Tax Department prepares for TransCanada property disputes

Asks lawmakers for $150,000 to prepare for possible litigation

The state Tax Department is asking lawmakers for an extra $150,000 to prepare for potential litigation by TransCanada against five towns on the Connecticut River - including Vernon and Rockingham - where the hydroelectric giant is disputing 2010 state property valuations.

Tax Commissioner Mary Peterson explained to the House Appropriations Committee that the extra funds would go to defend a 2010 statewide appraisal of the dams, which cost $200,000. If necessary, the funds would cover the expenses of expert witnesses in court.

The $150,000 being requested would come from the state's education fund.

If the dams are overvalued, TransCanada will pay a higher and unjustified level of property tax. If the dams are undervalued, these five towns and the state will lose out on expected property tax revenue.

Peterson said the contingency planning wasn't entirely unexpected, as “utility appraisals are just complex. Their incomes are based on what the markets are doing at any given time.”

Bill Johnson, the department's director of property valuation, said that the maximum potential loss to the state stands at $4.3 million, on the highly unlikely assumption that the value of all five dams drops to zero.

It's too early to tell how much the state might lose, as it's unclear how much of a devaluation of their dams TransCanada is asking for, Johnson said.

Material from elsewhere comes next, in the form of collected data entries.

(* ===== verification/HostCoherence.v ===== *)
(** The mirror of host allocations is coherent: for a program that does not touch
    memory which the device may be writing, the client's views and the servers'
    copies behave as one memory. *)
From S2P Require Import Prelude OrdMap HostMem HostMirror.

Abbreviation CH := LUPINE_DEMAND_FETCH_CHUNK_BYTES (only parsing).

Class MirrorEnvLaws `{MirrorEnv} := {
  page_pow2 : exists k, 0 <= k <= 16 /\ lupine_page_size = 2 ^ k;
  net_succeeds : forall n, net n = None;
  mprotect_succeeds : forall base size p, mprotect_ok base size p = true;
  calloc_succeeds : calloc_ok = true;
}.

(** * Invariants *)

(** What no operation but the exposure of an allocation changes. *)
Record static_info := StaticInfo {
  si_backing : host_backing;
  si_tracking : bool;
  si_exposed : bool;
  si_retiring : bool;
}.

Definition info (a : lupine_host_allocation) : static_info :=
  StaticInfo (backing a) (tracking_enabled a) (device_pointer_exposed a) (retiring a).

Definition statics (w : mirror) : list (Z * static_info) :=
  (fun e => (e.1, info e.2)) <$> allocations (registry w).

Section Invariant.
Context `{MirrorEnv}.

The Tax Department prefers to negotiate settlements between TransCanada and the towns, Johnson said, because if TransCanada prevails in the courts, it could then dispute property valuations in 21 other towns in Vermont where it owns property.

“I suspect that if they got reductions in most or all of these [five] towns, they'd probably look for similar types of reductions in lots of the other towns that have TransCanada properties,” said Johnson.

The company has experience in winning utility appraisals in court: one in Concord in 2009, and another in disputing the valuation of the Bellows Falls dam last summer.

Litigation costs are likely to be borne mostly by the towns, which would probably be the primary defendants in any suit. The state wants to aid towns in shouldering those expenses, if need be.

In addition to Rockingham and Vernon, TransCanada has appealed property valuations in local superior courts affecting Waterford, Barnet, and Newbury.